Thanks to such superficial coverage, the opinion polls have sent out confusing signals and the media has reported its swings and roundabouts with alacrity, but has not paused to think that it might be the result of their racetrack coverage. Thus, the Obama-Biden ticket was winning, especially in the swing states; after the debates, however, the incumbents have lost ground among the undecided, independent voters. With the election just a few weeks away, the polls suggest a close race.
The only other time the signals were so muddled was during the Bush-Gore election 12 years ago. At that time too, the media spotlight on form obfuscated key issues about the candidates' views on domestic and foreign policy.

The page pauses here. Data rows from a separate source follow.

(** * zaiscrape: the crawl engine of [zaiscrape.py]

    A shallow embedding of [EmailScraper] (the crawl loop, the admission
    check, the per-page handling, the search for addresses in the text of
    a page) and of the methods of [EmailScraperUI] around it
    ([start_extraction], [run_scraper], [update_status], [display_results],
    [check_thread]).

    Conventions.
    - A Python [str] is a [string]: the sequence of its UTF-8 bytes.  On
      ASCII text the two coincide, and byte-wise comparison of UTF-8 orders
      strings exactly as Python orders them by code point.
    - A Python [set] of strings is a [gset string].
    - The callbacks and the other externally visible actions of the engine
      (HTTP GET, the politeness pause) are recorded, in order, in a trace of
      [Event]s.
    - What the code gets from outside is a field of [World]: the answers of
      the network, the two functions imported from [urllib.parse], the
      element [set.pop()] picks, the order in which [list(set)] enumerates,
      and the moments at which another thread calls [stop_scraping].
    - The two callbacks return normally. *)

From Stdlib Require Import Ascii.
From stdpp Require Import base decidable option list sorting gmap.
From stdpp Require Import strings pretty.

Local Open Scope string_scope.
Local Open Scope list_scope.
Local Open Scope nat_scope.

(* [set_solver] clears hypotheses it has already consumed. *)
#[local] Set Warnings "-clear-no-such-hyp".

In the current face-off, Obama, whose victory in 2004 was to have presaged a shift away from form to substance, is mired in the bogs of unfulfilled expectations. The hope of change stirred by his 2004 campaign has long withered. His 2012 campaign has been lacklustre and his supporters ravaged by the economic hard times and confused by his human rights ambivalence have lost enthusiasm for him.

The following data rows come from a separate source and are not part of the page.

(** * Cerebra-AI: the splash-screen entrance animation

    A shallow embedding of [SplashScreen] (the second document of
    [Frontend/src/components/ChatColorStyles.tsx]) and the properties
    its specification states about it.

    Numbers.  A JavaScript [number] is modelled as a real ([R]): the
    statements below are the real-arithmetic content of the code, and
    rounding of IEEE doubles is outside the model.  [Math.min],
    [Math.max], [Math.pow x n], [Math.sin], [Math.cos] and [Math.PI]
    are [Rmin], [Rmax], [x ^ n], [sin], [cos] and [PI].  Where the
    rounding decides a bound (the upper ends of the seeds' ranges, the
    glow at progress 1), module [Doubles] has the same expressions in
    binary64.

    Presentation.  The CSS strings the component assembles (class
    names, the text of [transform], [textShadow] and [filter]) are kept
    as the numbers and the case they are built from. *)

From Stdlib Require Import Reals Lra Psatz List ZArith Bool Sorted.
From Stdlib Require String.
From Stdlib Require PrimFloat.
Import ListNotations.
Open Scope R_scope.

(** ** Constants of the component *)

Definition totalDuration : R := 4500.
Definition fadeOutDuration : R := 1200.

(** [const letters = ['C','E','R','E','B','R','A']]; only their number
    and order matter to the animation. *)
Inductive Letter := LC | LE | LR | LB | LA.
Definition letters : list Letter := [LC; LE; LR; LE; LB; LR; LA].

(** ** Easing *)

Module Easing.

Definition easeOutQuart (t : R) : R := 1 - (1 - t) ^ 4.

Definition easeInOutCubic (t : R) : R :=
  if Rlt_dec t 0.5 then 4 * t * t * t else 1 - (-2 * t + 2) ^ 3 / 2.

End Easing.
Import Easing.

(** ** Seeds: [letterData] *)

Record LetterData := mkLetterData {
  startX : R;
  startY : R;
  startRotation : R;
  startScale : R;
  midX : R;
  midY : R;
  finalX : R;
  finalY : R;
  pixelIntensity : R;
  glitchOffset : R
}.

(** A seed within the ranges [letterData] draws from, for examples. *)
Definition sampleSeed : LetterData :=
  {| startX := 300; startY := -200; startRotation := 90; startScale := 0.25;
     midX := 100; midY := -75; finalX := 0; finalY := 0;
     pixelIntensity := 0.6; glitchOffset := 5 |}.

Module Seeds.

(** [Math.random()] is a stream of draws read in order: the state is
    the number of draws made so far. *)
Definition Rand (A : Type) : Type := (nat -> R) -> nat -> A * nat.

Definition ret {A} (a : A) : Rand A := fun _ k => (a, k).
Definition bind {A B} (m : Rand A) (f : A -> Rand B) : Rand B :=
  fun rnd k => let (a, k') := m rnd k in f a rnd k'.
Definition random : Rand R := fun rnd k => (rnd k, S k).

Notation "x <- m ;; f" := (bind m (fun x => f))
  (at level 61, m at next level, right associativity).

The Republican campaign seeks to portray Obama as an incompetent leader who has fallen back on old Democratic tax-and-spend ways. Judging from what he said in the debate, a flummoxed Obama seems to have reverted to the saws of the Democratic Party: economic nationalism, rich versus poor - a divisive agenda. As for his healthcare and social prescriptions, the Republicans slyly suggest that four more years of Obama would turn the US into a Europe-style social democracy (just look where Europe is?).

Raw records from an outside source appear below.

(** The exponent of a JSON number: an [e] needs its digits. *)
Definition exponent (s : jsstring) : option (Z * jsstring) :=
  match s with
  | c :: _ =>
      if is_exponent_indicator c then exponent_part s else Some (0%Z, s)
  | [] => Some (0%Z, [])
  end.

(** A digit string of two or more digits that starts with [0]. *)
Definition leading_zero (i : jsstring) : bool :=
  match i with
  | c :: _ :: _ => c =? ch "0"
  | _ => false
  end.

(** A JSON number without its sign: [0] or a digit string that does not
    start with [0], then fraction and exponent. *)
Definition unsigned_number (neg : bool) (s : jsstring)
  : option (number * jsstring) :=
  let i := fst (span_digits s) in
  match i with
  | [] => None
  | _ :: _ =>
      if leading_zero i then None
      else
        match fraction (snd (span_digits s)) with
        | None => None
        | Some (f, r1) =>
            match exponent r1 with
            | None => None
            | Some (e, r2) =>
                Some (Dec neg (digits_value (i ++ f))
                          (e - Z.of_nat (length f)), r2)
            end
        end
  end.

Definition json_number (s : jsstring) : option (number * jsstring) :=
  match s with
  | c :: r => if c =? ch "-" then unsigned_number true r
              else unsigned_number false s
  | [] => None
  end.

Definition keyword (w : string) (x : json) (s : jsstring) : presult json :=
  if starts_with (lit w) s then POk x (skipn (String.length w) s) else PErr.

(** A value that is not an array or an object, at the front of [s]. *)
Definition scalar (s : jsstring) : presult json :=
  match s with
  | [] => PErr
  | c :: r =>
      if c =? 34 then
        match string_body r with
        | Some (t, rest) => POk (JString t) rest
        | None => PErr
        end
      else if c =? ch "t" then keyword "true" (JBool true) s
      else if c =? ch "f" then keyword "false" (JBool false) s
      else if c =? ch "n" then keyword "null" JNull s
      else
        match json_number s with
        | Some (x, rest) => POk (JNumber x) rest
        | None => PErr
        end
  end.

(** Recursive descent over the grammar of ECMA-404. [parse_elements] reads
    what follows the opening bracket of a non-empty array, [parse_members]
    what follows the opening brace of a non-empty object; [acc] holds
    what was read so far. *)
Fixpoint parse_value (fuel : nat) (s : jsstring) : presult json :=
  match fuel with
  | O => PFuel
  | S f =>
      match skip_ws s with
      | [] => PErr
      | c :: r =>
          if c =? ch "[" then
            match skip_ws r with
            | d :: r' =>
                if d =? ch "]" then POk (JArray []) r'
                else parse_elements f r []
            | [] => PErr
            end
          else if c =? ch "{" then
            match skip_ws r with
            | d :: r' =>
                if d =? ch "}" then POk (JObject []) r'
                else parse_members f r []
            | [] => PErr
            end
          else scalar (c :: r)
      end
  end
with parse_elements (fuel : nat) (s : jsstring) (acc : list json) : presult json :=
  match fuel with
  | O => PFuel
  | S f =>
      match parse_value f s with
      | POk x r =>
          match skip_ws r with
          | d :: r' =>
              if d =? ch "," then parse_elements f r' (x :: acc)
              else if d =? ch "]" then POk (JArray (rev (x :: acc))) r'
              else PErr
          | [] => PErr
          end
      | PErr => PErr
      | PFuel => PFuel
      end
  end
with parse_members (fuel : nat) (s : jsstring) (acc : list (jsstring * json))
  : presult json :=
  match fuel with
  | O => PFuel
  | S f =>
      match skip_ws s with
      | q :: r0 =>
          if q =? 34 then
            match string_body r0 with
            | Some (k, r1) =>
                match skip_ws r1 with
                | colon :: r2 =>
                    if colon =? ch ":" then
                      match parse_value f r2 with
                      | POk x r =>
                          match skip_ws r with
                          | d :: r' =>
                              if d =? ch "," then
                                parse_members f r' (set_field k x acc)
                              else if d =? ch "}" then
                                POk (JObject (set_field k x acc)) r'
                              else PErr
                          | [] => PErr
                          end
                      | PErr => PErr
                      | PFuel => PFuel
                      end
                    else PErr
                | [] => PErr
                end
            | None => PErr
            end
          else PErr
      | [] => PErr
      end
  end.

In the Romney-Ryan narrative, under Obama, giant bureaucracies in the departments of commerce, labour and environment will hold sway over America's economic future, which is a problem not just for Republican supporters but uncommitted voters who trend towards the Right. Also, Obama has said very little about the impact of the homeland security department that is seen to trample constitutional and human rights with intrusive policies. This is a problem for many Democratic voters and leftish independents.
No wonder Romney is catching up with the incumbent. The challenger was successful as governor of a liberal state, Massachusetts, from 2002 to 2007. He had a moderately good record in office and ran an enlightened, fiscally conservative administration that did pretty much what Obama is advocating on social issues. In the current campaign though, he has moved sharply to the right on social issues and disavowed his gubernatorial record on healthcare. He has chosen to mouth homilies about domestic (let's put America back to work) and foreign (let's take out Iran's nukes) policy.
Romney's campaign managers have sensed that Obama has been cut adrift by the media, after their 2004 love affair. As such, the media coverage focuses more on his negatives, shunning substantial analysis of what the Obama administration may or may not have accomplished. This is what happened to Al Gore, the Democratic presidential candidate in 2000: he was painted as a part of the establishment being Bill Clinton's vice-president and so a magnet for the negatives that Clinton attracted in his second term. In the event, Bush won the controversial election. The rest, as they say, is history.